雨は君に降り注ぐ

「いえ…。なんでもないです。」

 喉の奥から声を絞り出すようにして、私は言った。

「おそらく、汗でもかいたのではないでしょうか。」

 よそよそしすぎる口調になってしまった。
 それに、この言い訳はかなり苦しい。

 私の顔には、汗の1滴も見られない。

「そう、なの?」

 一ノ瀬先輩は、まだ不思議そうな顔をしていたが、納得したようだった。

 さて、これからの会話を、どうやって続けよう。

 私は、先輩に聞かなければならないことがあって、会いに来た。
 ならば、早く聞いてしまえばいいのだが、そうもいかない。

 先ほどの『彼女』のくだりで、私はすっかり、自信を無くしていた。

 いや、もともと自信があったわけではないのだが、それでも心のどこかで、一ノ瀬先輩にとって少しは、いや、かなり特別な存在になれたのではないか、そう思ってしまっていたのだ。

 でも、それは勘違いだった。

 特別な存在だなんて、ただの思い込み。
 自意識が暴走しすぎだ。

 なんて、1人で考え込んでいると、一ノ瀬先輩が微笑みながら言った。

「僕たち、本当によく会うね。

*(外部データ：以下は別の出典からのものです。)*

(* ===== verification/SchemaValidation.v ===== *)
(** * Schema validation

    [crates/core/src/schema/validation.rs], [schema/registry.rs],
    [schema/derived.rs] and [Schema::validate] of
    [crates/core/src/schema.rs].  Third-party code is an argument: the base64
    decoder, the OpenSSH key parser of the [ssh_key] crate, regular
    expressions, SHA-256 and the TOML parser. *)
From S2P Require Import Prelude BTree Text Generator Net Schema.
#[local] Open Scope Z_scope.

Definition invalid (path : SecretPath) (message : string) : SchemaError :=
  InvalidDestination path message.

Definition leaf_path (host namespace service : string) (parents : list string) : SecretPath :=
  [host; namespace; service] ++ parents.

Definition synthetic_path (host : string) : SecretPath :=
  [host; "services"; "metadata"; "socket"].

(** [sort] and [dedup] leave fewer elements exactly when one repeats. *)
Definition has_duplicates (l : list string) : bool :=
  negb (zlen (bt_keys (bs_of_list l)) =? zlen l).

(** ** SSH wire format *)
(** [ssh_string]: a length-prefixed string and what follows it. *)
Definition ssh_string (input : list Z) : option (list Z * list Z) :=
  if zlen input <? 4 then None
  else
    let length := be_value (take 4 input) in
    let rest := drop 4 input in
    if length <=? zlen rest
    then Some (take (Z.to_nat length) rest, drop (Z.to_nat length) rest) else None.

Definition valid_key_blob (algorithm : string) (input : list Z) : bool :=
  if bool_decide (algorithm = "ssh-ed25519") then
    is_some_and (λ '(key, rest), (zlen key =? 32) && bool_decide (rest = [])) (ssh_string input)
  else if bool_decide (algorithm = "ssh-rsa") then
    is_some_and (λ '(exponent, rest),
      negb (bool_decide (exponent = []))
      && is_some_and (λ '(modulus, tail),
           negb (bool_decide (modulus = [])) && bool_decide (tail = [])) (ssh_string rest))
      (ssh_string input)
  else
    match strip_prefix "ecdsa-sha2-" algorithm with
    | Some name =>
        is_some_and (λ '(curve, rest),
          bool_decide (bytes name = curve)
          && is_some_and (λ '(point, tail),
               negb (bool_decide (point = [])) && bool_decide (tail = [])) (ssh_string rest))
          (ssh_string input)
    | None => false
    end.

(** [char::is_ascii_whitespace] and [str::split_ascii_whitespace]. *)
Definition is_ascii_whitespace (b : Z) : bool :=
  (b =? 32) || (b =? 9) || (b =? 10) || (b =? 12) || (b =? 13).

Fixpoint ascii_words (cur : list Z) (l : list Z) : list (list Z) :=
  match l with
  | [] => if bool_decide (cur = []) then [] else [reverse cur]
  | b :: l =>
      if is_ascii_whitespace b
      then (if bool_decide (cur = []) then [] else [reverse cur]) ++ ascii_words [] l
      else ascii_words (b :: cur) l
  end.
Definition split_ascii_whitespace (s : string) : list string :=
  of_bytes <$> ascii_words [] (bytes s).

Definition ssh_algorithms : list string :=
  ["ssh-ed25519"; "ssh-rsa"; "ecdsa-sha2-nistp256"; "ecdsa-sha2-nistp384"; "ecdsa-sha2-nistp521"].

(** What [ssh_key::Algorithm] tells the code. *)
Inductive Algorithm :=
| AlgEd25519 (name : string)
| AlgEcdsa (name : string)
| AlgRsa (name : string)
| AlgOther (name : string).
Definition algorithm_str (a : Algorithm) : string :=
  match a with AlgEd25519 n | AlgEcdsa n | AlgRsa n | AlgOther n => n end.
Definition allowed_algorithm (a : Algorithm) : bool :=
  match a with AlgOther _ => false | _ => true end.

Section Keys.
(** [base64 STANDARD.decode] and [ssh_key::PublicKey::from_openssh]. *)
Context (b64_decode : string → option (list Z)).
Context (from_openssh : string → option Algorithm).

Definition valid_ssh_public_key (key : string) : bool :=
  if negb (bool_decide (trim key = key)) || contains_byte 13 key || contains_byte 10 key
  then false
  else match split_ascii_whitespace key with
       | algorithm :: encoded :: _ =>
           if negb (bool_decide (algorithm ∈ ssh_algorithms)) then false
           else match b64_decode encoded with
                | None => false
                | Some blob =>
                    match ssh_string blob with
                    | None => false
                    | Some (embedded, remainder) =>
                        bool_decide (embedded = bytes algorithm)
                        && valid_key_blob algorithm remainder
                    end
                end
       | _ => false
       end.

(** ** known_hosts *)
Definition MAX_KNOWN_HOSTS_BYTES : Z := 64 * 1024.
Definition MAX_KNOWN_HOSTS_LINES : Z := 256.

(** [strip_prefix('[')?.split_once("]:")]. *)
Definition bare_name (name : string) : string :=
  match strip_prefix "[" name with
  | Some rest =>
      (fix go (acc : list Z) (l : list Z) : string :=
         match l with
         | 93 :: 58 :: _ => of_bytes (reverse acc)
         | b :: l => go (b :: acc) l
         | [] => name
         end) [] (bytes rest)
  | None => name
  end.

Definition line_error (number : Z) (rest : string) : string :=
  "known_hosts line " +:+ dec number +:+ rest.

(** One turn of the loop of [known_hosts_lines]. *)
Definition known_hosts_line (hosts : list string) (port : Z)
  (acc : Z * list (string * string) * list (string * string)) (line : string)
  : result string (Z * list (string * string) * list (string * string)) :=
  let '(index, seen, lines) := acc in
  let number := index + 1 in
  if zlen lines =? MAX_KNOWN_HOSTS_LINES then Err "known_hosts value has too many lines"
  else if existsb (λ b, contains_byte b line) [42; 63; 44; 64; 124; 35]
  then Err (line_error number ": markers, wildcards, and host lists are forbidden")
  else match split_ascii_whitespace line with
  | [name; algorithm; key] =>
      if negb (bool_decide (line = name +:+ " " +:+ algorithm +:+ " " +:+ key))
      then Err (line_error number " is not a canonical `[host]:port algorithm key` line")
      else
        let bare := bare_name name in
        match local_only_ssh_host bare with
        | Some kind =>
            Err (line_error number (" names " +:+ bare +:+ ", which is " +:+ kind
                                    +:+ " and is never pinned"))
        | None =>
            match list_find (λ host,
                    name = "[" +:+ host +:+ "]:" +:+ dec port ∨ (port = 22 ∧ name = host)) hosts with
            | None =>
                Err (line_error number (" names " +:+ name +:+ ", but the schema allows only "
                       +:+ join ", " hosts +:+ " on port " +:+ dec port))
            | Some (_, host) =>
                match from_openssh (algorithm +:+ " " +:+ key) with
                | None => Err (line_error number (" (" +:+ name +:+ ") has an invalid key"))
                | Some alg =>
                    if negb (allowed_algorithm alg) || negb (bool_decide (algorithm_str alg = algorithm))
                    then Err (line_error number (" (" +:+ name
                                +:+ "): the key must be Ed25519, ECDSA or RSA"))
                    else if bool_decide ((name, key) ∈ seen)
                    then Err (line_error number (" (" +:+ name +:+ ") repeats an earlier line"))
                    else Ok (number, (name, key) :: seen,
                             lines ++ [(host, algorithm +:+ " " +:+ key)])
                end
            end
        end
  | _ => Err (line_error number " is not a canonical `[host]:port algorithm key` line")
  end.

Definition known_hosts_lines (value : string) (hosts : list string) (port : Z)
  : result string (list (string * string)) :=
  if (MAX_KNOWN_HOSTS_BYTES <? slen value) || contains_byte 13 value
  then Err "known_hosts value is too large or contains carriage return"
  else
    let body := default value (strip_suffix (String "010" "") value) in
    if bool_decide (body = "") then Err "known_hosts value is empty"
    else
      '(_, _, lines) ← try_fold (known_hosts_line hosts port) (0, [], []) (split "010" body);
      Ok lines.

Definition validate_ssh_known_hosts (value : string) (hosts : list string) (port : Z)
  : result string unit :=
  _ ← known_hosts_lines value hosts port; Ok tt.

Definition known_hosts_keys (value : string) (hosts : list string) (port : Z) (host : string)
  : result string (list string) :=
  lines ← known_hosts_lines value hosts port;
  Ok ((filter (λ '(name, _), name = host) lines).*2).
End Keys.

(** ** Derived values *)
Definition MAX_DERIVED_AFFIX_BYTES : Z := 1024.

(** The part of a TOML document [select] looks at. *)
Inductive TomlValue :=
| TomlString (text : string)
| TomlTable (table : list (string * TomlValue))
| TomlOther.

Section Derived.
(** [Display] of a schema error, for the message that quotes one. *)
Context (error_text : SchemaError → string).
Context (sha256 : list Z → list Z) (toml_parse : string → option (list (string * TomlValue))).

Definition derived_validate (d : DerivedFrom) : result string SecretPath :=
  source ← map_err (λ error, "derivedFrom.identifier is invalid: " +:+ error_text error)
             (path_parse (df_identifier d));
  _ ← guard_err (negb ((8 <? zlen (df_toml_path d))
        || existsb (λ key, bool_decide (key = "") || (128 <? slen key) || contains_byte 0 key)
             (df_toml_path d)))
        "derivedFrom.tomlPath must be at most 8 non-empty keys";
  _ ← guard_err (negb (is_some_and (λ v, negb (bool_decide (v = "pgpass"))) (df_encoding d)))
        "derivedFrom.encoding must be pgpass when set";
  _ ← try_each (λ affix,
        guard_err (negb ((MAX_DERIVED_AFFIX_BYTES <? slen affix) || contains_byte 0 affix))
          ("derivedFrom prefix and suffix must be at most "
           +:+ dec MAX_DERIVED_AFFIX_BYTES +:+ " bytes without NUL"))
        [df_prefix d; df_suffix d];
  Ok source.

(** What [version] feeds the hash. *)
Definition length_prefixed (part : list Z) : list Z := be_bytes 8 (zlen part) ++ part.
Definition version_input (d : DerivedFrom) (source_version : list Z) : list Z :=
  mjoin (length_prefixed <$>
    [source_version; bytes (df_identifier d); bytes (df_prefix d); bytes (df_suffix d)])
  ++ (if bool_decide (df_toml_path d = []) then []
      else length_prefixed (bytes (join (String "000" "") (df_toml_path d))))
  ++ match df_encoding d with
     | Some encoding => length_prefixed (bytes ("encoding:" +:+ encoding))
     | None => []
     end.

」

 果たしてそうだろうか。

 一ノ瀬先輩と最後に会ったのは、もう、3週間も前の話だ。

「…そうでもないと思いますよ。」
「そう?けっこう会ってない?」
「あの、私、ずっと疑問に思ってたんですけど。」
「うん?」

 先輩が、首をかしげる。
 その仕草が、たまらなくかわいい。

「先輩って、友達とかっていないんですか?」

 訊ねてしまってから、後悔した。

 あまりにもプライベートな質問だ。
 下手したら、先輩を傷つけてしまうような。

 …気分を害しただろうか。

 私は恐る恐る、先輩の顔を見上げた。